Keith Johnson, an NWA mechanic at Detroit Metro Airport for the past 20 years, says he doesn't care. Not as long as the 700 members of his local union, AMFA Local 5, go down swinging.
"We know that it's a fight to the finish," said Johnson, whose wife is a Northwest flight attendant. "If I lose my job, but I know that they [the company] take a hit, then, yeah, I guess that's what happens. We're tired of giving, giving, giving."
With little progress being made at the bargaining table and with a strike deadline of 12:01 a.m. Saturday in Detroit, Johnson's mood is shared by many other mechanics at Northwest's all-important "World Gateway" location in the Motor City.
Although the Twin Cities is a major hub and the corporate headquarters for Northwest, Detroit Metro is the carrier's biggest and most strategic location.
As in Minnesota, NWA dominates Michigan's market for air travel. At super-sized Detroit Metro, where there are about 1,345 daily flights, Northwest and its Airlink partners operate 45 percent of them. About 60 percent of all passengers who begin or end their trip in Detroit fly Northwest, and Northwest and its Airlink carry nearly 80 percent of all passengers who come through Detroit Metro, including those on connecting flights.

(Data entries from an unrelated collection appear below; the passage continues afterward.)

(* ===== verification/Effects.v ===== *)
(** * Programs that call the cluster

    The reconcilers are sequences of calls (Kubernetes API, pod REST API, clock, event
    recorder, metrics) with ordinary code between them.  A program is a finite tree of
    such calls ([Prog]): each call [e : Eff R] is answered by a response of type [R], and
    the rest of the program is a function of that response.  Nothing is said here about
    what the cluster answers, so a property of [runs] holds for every cluster, whatever
    fails and whatever other actors do between two calls. *)

From S2P Require Import Prelude Kube.

(** ** The calls *)

(** The body of [POST /lease] and of [GET /state] ([podclient.ActivateRequest],
    [podclient.StateResponse]). *)
Record ActivateRequest := {
  ar_LeaseName : string; ar_Node : string; ar_GPUID : Z; ar_GPUModel : string }.
Record StateResponse := {
  sr_State : string; sr_LeaseName : string; sr_Node : string; sr_GPUID : Z }.
#[export] Instance ActivateRequest_eq_dec : EqDecision ActivateRequest.
Proof. solve_decision. Defined.
#[export] Instance StateResponse_eq_dec : EqDecision StateResponse.
Proof. solve_decision. Defined.

(** The object an Event is recorded on, and its type. *)
Inductive EventObject := OnLease (name : string) | OnDeployment (ns name : string).
Inductive EventType := EventTypeNormal | EventTypeWarning.

Section Effects.
Context `{KT : KubeTypes}.

(** Every call the reconcilers make.  The object a write returns is the one the client
    decodes the server's reply into; a patch is given by the object before and after the
    change ([client.MergeFrom]). *)
Inductive Eff : Type → Type :=
  | GetLease (name : string) : Eff (result GPULease)
  | ListLeases : Eff (result (list GPULease))
  | CreateLease (l : GPULease) : Eff (result GPULease)
  | UpdateLease (l : GPULease) : Eff (result GPULease)
  | UpdateLeaseStatus (l : GPULease) : Eff (result GPULease)
  | DeleteLease (l : GPULease) : Eff (result unit)
  | GetPod (ns name : string) : Eff (result Pod)
  | ListPods (ns : string) (sel : Selector) : Eff (result (list Pod))
  | PatchPod (orig new : Pod) : Eff (result Pod)
  | GetDeployment (ns name : string) : Eff (result Deployment)
  | ListDeployments (ns : string) : Eff (result (list Deployment))
  | GetNode (name : string) : Eff (result Node)
  | ListNodes : Eff (result (list Node))
  | GetWorkload (ns name : string) : Eff (result Workload)
  | CreateWorkload (w : Workload) : Eff (result Workload)
  | DeleteWorkload (ns name : string) : Eff (result unit)
  | ListResourceFlavors : Eff (result (list ResourceFlavor))
  | PodActivate (podIP : string) (req : ActivateRequest) : Eff (result unit)
  | PodRelease (podIP : string) : Eff (result unit)
  | PodState (podIP : string) : Eff (result StateResponse)
  | ClockNow : Eff Z
  | TimeNow : Eff Z
  | RecordEvent (o : EventObject) (ty : EventType) (reason msg : string) : Eff unit
  | MetricSet (name : string) (labels : list string) (v : Z) : Eff unit
  | MetricInc (name : string) (labels : list string) : Eff unit.

(** ** Programs *)

Inductive Prog (A : Type) : Type :=
  | Ret (a : A)
  | Vis {R : Type} (e : Eff R) (k : R → Prog A).
Arguments Ret {A} a.
Arguments Vis {A R} e k.

Definition call {R} (e : Eff R) : Prog R := Vis e Ret.

Fixpoint bind {A B} (p : Prog A) (f : A → Prog B) : Prog B :=
  match p with
  | Ret a => f a
  | Vis e k => Vis e (λ r, bind (k r) f)
  end.

(** ** Traces *)

(** One call with its answer. *)
Inductive Obs :=
  | MkObs {R : Type} (e : Eff R) (r : R).

(** [runs p t a]: answered as the trace [t] says, [p] makes exactly the calls of [t], in
    that order, and returns [a]. *)
Fixpoint runs {A} (p : Prog A) (t : list Obs) (a : A) : Prop :=
  match p with
  | Ret x => t = [] ∧ a = x
  | Vis e k => ∃ r t', t = MkObs e r :: t' ∧ runs (k r) t' a
  end.

(** ** What a trace shows *)

(** The calls that change the cluster or ask a pod for its state, with their answers,
    as plain data. *)
Inductive Act :=
  | ActCreateLease (l : GPULease) (r : result GPULease)
  | ActUpdateLease (l : GPULease) (r : result GPULease)
  | ActUpdateStatus (l : GPULease) (r : result GPULease)
  | ActDeleteLease (l : GPULease) (r : result unit)
  | ActPatchPod (orig new : Pod) (r : result Pod)
  | ActCreateWorkload (w : Workload) (r : result Workload)
  | ActDeleteWorkload (ns name : string) (r : result unit)
  | ActActivate (podIP : string) (req : ActivateRequest) (r : result unit)
  | ActRelease (podIP : string) (r : result unit)
  | ActPodState (podIP : string) (r : result StateResponse).

Definition act_of (o : Obs) : option Act :=
  match o with
  | MkObs e r =>
      match e in Eff R return R → option Act with
      | CreateLease l => λ r, Some (ActCreateLease l r)
      | UpdateLease l => λ r, Some (ActUpdateLease l r)
      | UpdateLeaseStatus l => λ r, Some (ActUpdateStatus l r)
      | DeleteLease l => λ r, Some (ActDeleteLease l r)
      | PatchPod orig new => λ r, Some (ActPatchPod orig new r)
      | CreateWorkload w => λ r, Some (ActCreateWorkload w r)
      | DeleteWorkload ns name => λ r, Some (ActDeleteWorkload ns name r)
      | PodActivate ip req => λ r, Some (ActActivate ip req r)
      | PodRelease ip => λ r, Some (ActRelease ip r)
      | PodState ip => λ r, Some (ActPodState ip r)
      | _ => λ _, None
      end r
  end.

(** The actions of a trace, in order. *)
Definition acts (t : list Obs) : list Act := omap act_of t.

(** The answer of a read of a lease. *)
Definition got_lease (o : Obs) : option (result GPULease) :=
  match o with
  | MkObs e r =>
      match e in Eff R return R → option (result GPULease) with
      | GetLease _ => λ r, Some r
      | _ => λ _, None
      end r
  end.

(** The answers of reads of the clock and of a Workload. *)
Definition got_clock (o : Obs) : option Z :=
  match o with
  | MkObs e r => match e in Eff R return R → option Z with ClockNow => λ r, Some r | _ => λ _, None end r
  end.
Definition got_workload (o : Obs) : option Workload :=
  match o with
  | MkObs e r =>
      match e in Eff R return R → option Workload with
      | GetWorkload _ _ => λ r, match r with Ok wl => Some wl | Err _ => None end
      | _ => λ _, None
      end r
  end.

(** ** Running against a server *)

(** A deterministic server with state [S]. *)
Definition Server (S : Type) : Type := ∀ R : Type, Eff R → S → R * S.

Fixpoint run {S A} (srv : Server S) (p : Prog A) (s : S) : A * list Obs * S :=
  match p with
  | Ret a => (a, [], s)
  | Vis e k =>
      let '(r, s1) := srv _ e s in
      let '(a, t, s2) := run srv (k r) s1 in
      (a, MkObs e r :: t, s2)
  end.

(** ** Facts *)

Lemma runs_ret {A} (x a : A) t : runs (Ret x) t a ↔ t = [] ∧ a = x.
Proof. done. Qed.

Lemma runs_call {R} (e : Eff R) t r : runs (call e) t r ↔ t = [MkObs e r].
Proof.
  simpl. split.
  - intros (r' & t' & -> & -> & ->). done.
  - intros ->. eauto.
Qed.

Lemma runs_bind {A B} (p : Prog A) (f : A → Prog B) t b :
  runs (bind p f) t b ↔ ∃ t1 t2 a, t = t1 ++ t2 ∧ runs p t1 a ∧ runs (f a) t2 b.
Proof.
  revert t. induction p as [x|R e k IH]; intros t; simpl.
  - split; [intros H; by exists [], t, x|]. intros (t1 & t2 & a & -> & [-> ->] & H). done.
  - split.
    + intros (r & t' & -> & H). apply IH in H as (t1 & t2 & a & -> & H1 & H2).
      exists (MkObs e r :: t1), t2, a. split; [done|]. split; [eauto|done].
    + intros (t1 & t2 & a & -> & (r & t' & -> & H1) & H2).
      exists r, (t' ++ t2). split; [done|]. apply IH. eauto 10.
Qed.

Lemma acts_app t1 t2 : acts (t1 ++ t2) = acts t1 ++ acts t2.
Proof. apply omap_app. Qed.

Lemma acts_nil : acts [] = [].
Proof. reflexivity. Qed.

Lemma acts_cons o t : acts (o :: t) = from_option (λ a, [a]) [] (act_of o) ++ acts t.
Proof. unfold acts. cbn [omap list_omap]. by destruct (act_of o). Qed.

(** What a server makes of a program is one of its runs. *)
Lemma run_runs {S A} (srv : Server S) (p : Prog A) (s : S) :
  runs p (run srv p s).1.2 (run srv p s).1.1.
Proof.
  revert s. induction p as [x|R e k IH]; intros s; simpl; [done|].
  destruct (srv R e s) as [r s1]. specialize (IH r s1).
  destruct (run srv (k r) s1) as [[a t] s2]. simpl in *. eauto.
Qed.

Lemma run_head {S A R} (srv : Server S) (e : Eff R) (k : R → Prog A) (s : S) :
  (run srv (Vis e k) s).1.2 = MkObs e (srv R e s).1 :: tail (run srv (Vis e k) s).1.2.
Proof. cbn [run]. destruct (srv R e s) as [x s1]. by destruct (run srv (k x) s1) as [[a t] s2]. Qed.

(** Every program has a run, whatever the server: no program gets stuck or loops. *)
Lemma runs_total {A} (p : Prog A) (answer : ∀ R, Eff R → R) : ∃ t a, runs p t a.
Proof.
  induction p as [x|R e k IH]; simpl; [eauto|].
  destruct (IH (answer R e)) as (t & a & H). eauto 10.
Qed.

End Effects.

Arguments Ret {KT A} a.
Arguments Vis {KT A R} e k.

(** ** Notations *)

Declare Scope prog_scope.
Delimit Scope prog_scope with prog.
#[global] Open Scope prog_scope.

(** [x <- p ;; q]: run [p], then [q] with its result. *)
Notation "x <- p ;; q" := (bind p (λ x, q))
  (at level 100, p at next level, right associativity) : prog_scope.
Notation "p ;;; q" := (bind p (λ _, q))
  (at level 100, right associativity) : prog_scope.
(** [x <-? p 'else' w ;; q]: the Go idiom [x, err := p; if err != nil { return w(err) }]. *)
Notation "x <-? p 'else' w ;; q" :=
  (bind p (λ r, match r with Ok x => q | Err err => Ret (Err (w err)) end))
  (at level 100, p at next level, w at next level, right associativity) : prog_scope.

(** ** Tactics *)

(** Unfold the monad in a hypothesis, leaving [runs] and the code's own functions
    folded. *)
Ltac simpl_prog H := cbn [bind call] in H.

(** Take one step of a run of the context. *)
Ltac runs_step :=
  match goal with
  | H : runs (Ret _) _ _ |- _ => destruct H as [? ?]; simplify_eq
  | H : runs (Vis _ _) _ _ |- _ =>
      let r := fresh "r" in let t := fresh "t" in
      destruct H as (r & t & ? & H); simplify_eq; simpl_prog H
  | H : runs (call _) _ _ |- _ => apply runs_call in H; simplify_eq
  | H : runs (bind (call _) _) _ _ |- _ =>
      let r := fresh "r" in let t := fresh "t" in
      destruct H as (r & t & ? & H); simplify_eq; simpl_prog H
  | H : runs (bind (Ret _) _) _ _ |- _ => simpl_prog H
  | H : runs (bind (bind _ _) _) _ _ |- _ =>
      let t1 := fresh "t" in let t2 := fresh "t" in let a := fresh "a" in
      let H1 := fresh "Hr" in
      apply runs_bind in H as (t1 & t2 & a & ? & H1 & H); simplify_eq; simpl_prog H
  | H : runs (bind _ _) _ _ |- _ =>
      let t1 := fresh "t" in let t2 := fresh "t" in let a := fresh "a" in
      let H1 := fresh "Hr" in
      apply runs_bind in H as (t1 & t2 & a & ? & H1 & H); simplify_eq; simpl_prog H
  | H : runs (match ?x with _ => _ end) _ _ |- _ =>
      let E := fresh "E" in destruct x eqn:E; simpl_prog H
  end.
Ltac runs_all := repeat runs_step.

(** Compute the actions of a trace, with the hypotheses about the actions of its parts. *)
Ltac acts_norm :=
  repeat first
    [ rewrite acts_app | rewrite acts_cons | rewrite acts_nil
    | match goal with H : acts ?t = _ |- context [acts ?t] => rewrite H end ];
  cbn [act_of from_option app]; rewrite ?app_nil_r.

With Northwest losing about $4 million a day and facing possible bankruptcy, the company entered final contract negotiations with AMFA with a proposal to slash 53 percent of the jobs in the group and lower wages by 25 percent for those who survive the cut.
The union has said a smaller wage reduction would be possible but has refused to give in to job cuts for a group that is dominated by workers in their early 50s.

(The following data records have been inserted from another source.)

(* ===== verification/LeaseLifecycle.v ===== *)
(** * The life cycle of a lease

    The properties of one reconcile of a GPULease, for every cluster that may answer its
    calls: which phase may follow which, what must have happened before a phase is
    written, and that a reconcile is never the last one while there is something left to
    do. *)

From S2P Require Import Prelude GoLib Names Kube Effects MemServer Scenario Inventory PodClient.
From S2P Require Import Pods Kueue GPULeaseController GPULeaseFacts.

(** ** The phases *)

(** A lease that is not being deleted goes from Pending over Admitted and Activating to
    Bound, or fails. *)
Inductive phase_step : GPULeasePhase → GPULeasePhase → Prop :=
  | step_recorded p : p = PhaseEmpty ∨ p = GPULeasePhasePending → phase_step p p
  | step_admitted p : p = PhaseEmpty ∨ p = GPULeasePhasePending → phase_step p GPULeasePhaseAdmitted
  | step_activating : phase_step GPULeasePhaseAdmitted GPULeasePhaseActivating
  | step_bound : phase_step GPULeasePhaseActivating GPULeasePhaseBound
  | step_failed p :
      p ∈ [PhaseEmpty; GPULeasePhasePending; GPULeasePhaseAdmitted; GPULeasePhaseActivating;
           GPULeasePhaseBound] → phase_step p GPULeasePhaseFailed.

"I can't take it anymore," said Patrick Nugent, 59, a Northwest mechanic for the past 39 years. "You're going to sign a contract to cut your own throat? I don't think so."

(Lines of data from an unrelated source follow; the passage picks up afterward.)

(* ===== verification/LeaseDeadlines.v ===== *)
(** * The timeouts of a lease

    What the reconciler does with a lease that is not admitted, or whose pod does not
    become hot, as a function of the clock. *)

From S2P Require Import Prelude GoLib Names Kube Effects MemServer Scenario Inventory PodClient.
From S2P Require Import Pods Kueue GPULeaseController GPULeaseFacts LeaseLifecycle.

Section Deadlines.
Context `{KL : KubeLib} (r : GPULeaseReconciler).

(** The settings that apply to a lease, given the answer to the read of its Deployment:
    the Deployment's own, or the defaults when it cannot be read. *)
Definition settings_of (l : GPULease) (dep : result Deployment) : DeploymentSettings :=
  match dep with
  | Ok d => ParseDeploymentSettings (dep_Annotations d) (dep_Name d)
  | Err _ => ParseDeploymentSettings ∅ (ref_Name (spec_DeploymentRef (lease_Spec l)))
  end.

Definition read_deployment (l : GPULease) : Eff (result Deployment) :=
  GetDeployment (ref_Namespace (spec_DeploymentRef (lease_Spec l)))
    (ref_Name (spec_DeploymentRef (lease_Spec l))).

(** Saturation does not change which side of a timeout the elapsed time is on. *)
Lemma Time_Sub_timeout t anchor timeout :
  0 < timeout < 2 ^ 63 → 0 <= t - anchor →
  (timeout <=? Time_Sub t anchor) = (timeout <=? t - anchor) ∧
  (t - anchor < timeout → Time_Sub t anchor = t - anchor).
Proof.
  unfold Time_Sub, minDuration, maxDuration. intros Ht H0. split; [|lia].
  destruct (Z.leb_spec timeout (t - anchor)); [apply Z.leb_le|apply Z.leb_gt]; lia.
Qed.

Lemma nextPoll_min timeout elapsed :
  0 < timeout < 2 ^ 63 → 0 <= elapsed < timeout →
  nextPoll (wrap64 (timeout - elapsed)) = Z.min pollInterval (timeout - elapsed).
Proof.
  intros Ht He. unfold nextPoll. rewrite wrap64_id by (unfold int64_range; lia).
  destruct (Z.ltb_spec (timeout - elapsed) pollInterval); lia.
Qed.

Context {S : Type} (srv : Server S) (s : S).

Lemma run_vis {R A} (e : Eff R) (k : R → Prog A) x :
  srv R e s = (x, s) →
  run srv (Vis e k) s =
  ((run srv (k x) s).1.1, MkObs e x :: (run srv (k x) s).1.2, (run srv (k x) s).2).
Proof. intros H. cbn [run]. rewrite H. by destruct (run srv (k x) s) as [[? ?] ?]. Qed.

Lemma run_deploymentSettings {A} l dep (k : DeploymentSettings → Prog A) :
  srv _ (read_deployment l) s = (dep, s) →
  run srv (bind (deploymentSettings l) k) s =
  let out := run srv (k (settings_of l dep)) s in
  (out.1.1, MkObs (read_deployment l) dep :: out.1.2, out.2).
Proof.
  intros H. unfold deploymentSettings. cbn [bind call]. rewrite (run_vis _ _ dep H). by destruct dep.
Qed.

(** C21. The admission timeout.  A Pending lease whose Workload is there, as built and
    not admitted, is failed at once with QueueMisconfigured if Kueue calls the Workload
    inadmissible, whatever the clock says.  Otherwise it is failed with
    QuotaExhaustedOnNode if the admission timeout of its Deployment has passed since the
    anchor; and before that nothing is changed, and the next poll comes after the poll
    interval or exactly at the deadline, whichever is earlier. *)
Theorem reconcilePending_deadline l wl dep t :
  srv _ (GetWorkload (ref_Namespace (spec_ClaimRef (lease_Spec l))) (lease_Name l)) s = (Ok wl, s) →
  srv _ (read_deployment l) s = (dep, s) → srv _ ClockNow s = (t, s) →
  workloadMatchesSpec wl (buildWorkload l) = true → isWorkloadAdmitted wl = false →
  let out := run srv (reconcilePending r l) s in
  let timeout := AdmissionTimeout (settings_of l dep) in
  let elapsed := t - admissionAnchor wl in
  if (workloadInadmissible wl).1
  then FailActs out.1.2 l ReasonQueueMisconfigured (acts out.1.2) out.1.1
  else 0 <= elapsed →
    if timeout <=? elapsed
    then FailActs out.1.2 l ReasonQuotaExhaustedOnNode (acts out.1.2) out.1.1
    else acts out.1.2 = [] ∧ out.2 = s ∧
         out.1.1 = Ok (RequeueIn (Z.min pollInterval (timeout - elapsed))).
Proof.
  intros Hw Hdep Ht Hm Ha. cbv zeta. unfold reconcilePending. cbn [bind call].
  rewrite (run_vis _ _ _ Hw). rewrite Hm. cbn [negb fst snd]. unfold evaluateAdmission. rewrite Ha.
  destruct (workloadInadmissible wl) as [[] msg]; cbn [fst].
  { acts_norm. eapply transitionToFailed_acts; [apply run_runs|clear; set_solver]. }
  intros H0.
  assert (0 < AdmissionTimeout (settings_of l dep) < 2 ^ 63) as Hset.
  { destruct dep; apply ParseDeploymentSettings_ok. }
  rewrite (run_deploymentSettings _ _ _ Hdep). unfold now. cbn [bind call fst snd].
  rewrite (run_vis _ _ _ Ht). cbn [fst snd].
  destruct (Time_Sub_timeout t (admissionAnchor wl) _ Hset H0) as [-> Hs].
  destruct (Z.leb_spec (AdmissionTimeout (settings_of l dep)) (t - admissionAnchor wl)) as [Hle|Hlt].
  - acts_norm. eapply transitionToFailed_acts; [apply run_runs|clear; set_solver].
  - rewrite Hs, nextPoll_min by done. done.
Qed.

(** C22. The activation timeout.  An Activating lease with a valid claim pod that does not
    report the state hot is failed with ActivationTimeout if the activation timeout of
    its Deployment has passed since its activation; before that nothing is changed, even
    if the pod does not answer, and the next poll comes after the poll interval or
    exactly at the deadline, whichever is earlier. *)
Theorem reconcileActivating_deadline l pod st dep t :
  srv _ (GetPod (ref_Namespace (spec_ClaimRef (lease_Spec l)))
                (ref_Name (spec_ClaimRef (lease_Spec l)))) s = (Ok pod, s) →
  srv _ (PodState (pod_IP pod)) s = (st, s) →
  srv _ (read_deployment l) s = (dep, s) → srv _ ClockNow s = (t, s) →
  leaseOrphanReason (Some pod) l None = "" →
  match st with Ok st => sr_State st ≠ StateHot | Err _ => True end →
  let out := run srv (reconcileActivating r l) s in
  let timeout := ActivationTimeout (settings_of l dep) in
  let elapsed := t - podActivatedAnchor l in
  0 <= elapsed →
  if timeout <=? elapsed
  then ∃ fail, acts out.1.2 = ActPodState (pod_IP pod) st :: fail ∧
         FailActs out.1.2 l ReasonActivationTimeout fail out.1.1
  else acts out.1.2 = [ActPodState (pod_IP pod) st] ∧ out.2 = s ∧
       out.1.1 = Ok (RequeueIn (Z.min pollInterval (timeout - elapsed))).
Proof.
  intros Hp Hst Hdep Ht Ho Hnot. cbv zeta. intros H0. unfold reconcileActivating, getClaimPod.
  cbn [bind call]. rewrite (run_vis _ _ _ Hp). cbn [bind fst snd]. rewrite Ho.
  rewrite bool_decide_eq_false_2 by auto. rewrite (run_vis _ _ _ Hst). cbn [fst snd].
  assert (∀ X, match st with
      | Ok state => if bool_decide (sr_State state = StateHot) then X else awaitHot r l pod
      | Err _ => awaitHot r l pod end = awaitHot r l pod) as ->.
  { intros X. destruct st; [|done]. by rewrite bool_decide_eq_false_2. }
  assert (0 < ActivationTimeout (settings_of l dep) < 2 ^ 63) as Hset.
  { destruct dep; apply ParseDeploymentSettings_ok. }
  unfold awaitHot, now. rewrite (run_deploymentSettings _ _ _ Hdep). cbn [bind call fst snd].
  rewrite (run_vis _ _ _ Ht). cbn [fst snd].
  destruct (Time_Sub_timeout t (podActivatedAnchor l) _ Hset H0) as [-> Hs].
  destruct (Z.leb_spec (ActivationTimeout (settings_of l dep)) (t - podActivatedAnchor l)) as [Hle|Hlt].
  - eexists. acts_norm. split; [done|]. eapply transitionToFailed_acts; [apply run_runs|clear; set_solver].
  - rewrite Hs, nextPoll_min by done. done.
Qed.

End Deadlines.

(** ** Witnesses *)

(** The Workload of the pending lease of [state_queued] has waited for 10 of the 30 seconds its
    Deployment allows; this activating one has waited for 999 of 120. *)
Definition state_late : Mem :=
  cluster (lease_in GPULeasePhaseActivating) (workloads_with []) StateActivating StateActivating.

Lemma reconcilePending_deadline_witness :
  (run mem_server (reconcilePending example_reconciler (lease_in GPULeasePhasePending)) state_queued).1.1 =
    Ok (RequeueIn pollInterval).
Proof.
  pose proof (reconcilePending_deadline example_reconciler mem_server state_queued
    (lease_in GPULeasePhasePending) (example_workload []) (Ok example_deployment) (1000 * Second)) as H.
  cbv zeta in H.
  replace (workloadInadmissible (example_workload [])).1 with false in H by reflexivity.
  replace (AdmissionTimeout _ <=? _) with false in H by (vm_compute; reflexivity).
  destruct H as (_ & _ & H); [vm_compute; reflexivity..|vm_compute; discriminate|].
  rewrite H. vm_compute. reflexivity.
Defined.

Lemma reconcileActivating_deadline_witness :
  ∃ fail st, acts (run mem_server (reconcileActivating example_reconciler (lease_in GPULeasePhaseActivating))
                     state_late).1.2 = ActPodState "10.0.0.1" st :: fail ∧
    ∃ T res, FailActs T (lease_in GPULeasePhaseActivating) ReasonActivationTimeout fail res.
Proof.
  pose proof (reconcileActivating_deadline example_reconciler mem_server state_late
    (lease_in GPULeasePhaseActivating) (example_pod "p0" "n1" "10.0.0.1" StateActivating (900 * Second))
    (FakeClient_State (m_fake state_late) "10.0.0.1") (Ok example_deployment) (1000 * Second)) as H.
  cbv zeta in H.
  replace (ActivationTimeout _ <=? _) with true in H by (vm_compute; reflexivity).
  destruct H as (fail & Ha & Hf); [vm_compute; first [reflexivity|discriminate]..|].
  exists fail, (FakeClient_State (m_fake state_late) "10.0.0.1"). split; [exact Ha|]. eexists _, _. exact Hf.
Defined.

Northwest employs about 8,600 people in the Detroit area, including 964 AMFA members. Mechanics in this hard-core union territory are defiant and angry when talking about replacement workers, but many rank-and-file mechanics say their union shuns violence.
Still, tensions are running high. Local 5 has set up its strike headquarters in a dank union hall borrowed from Local 174 of the United Auto Workers, about 4 miles from the airport. At a rank-and-file meeting there Wednesday afternoon, Local 5 Vice President Dennis Sutton warned members to stay out of trouble but also informed them that the union has bail money set aside if anyone is arrested and jailed.
And when Local 5 President Bob Rose announced at the meeting that Northwest made a late contract proposal to eliminate all the jobs held by airplane cleaners in the union, the crowd of about 200 members quickly chanted, "Strike, strike, strike!"
Also at the meeting, Metro Airport Police Chief Edward Glomb pleaded with mechanics to keep decorum on the picket lines in the event of a strike or face immediate arrest.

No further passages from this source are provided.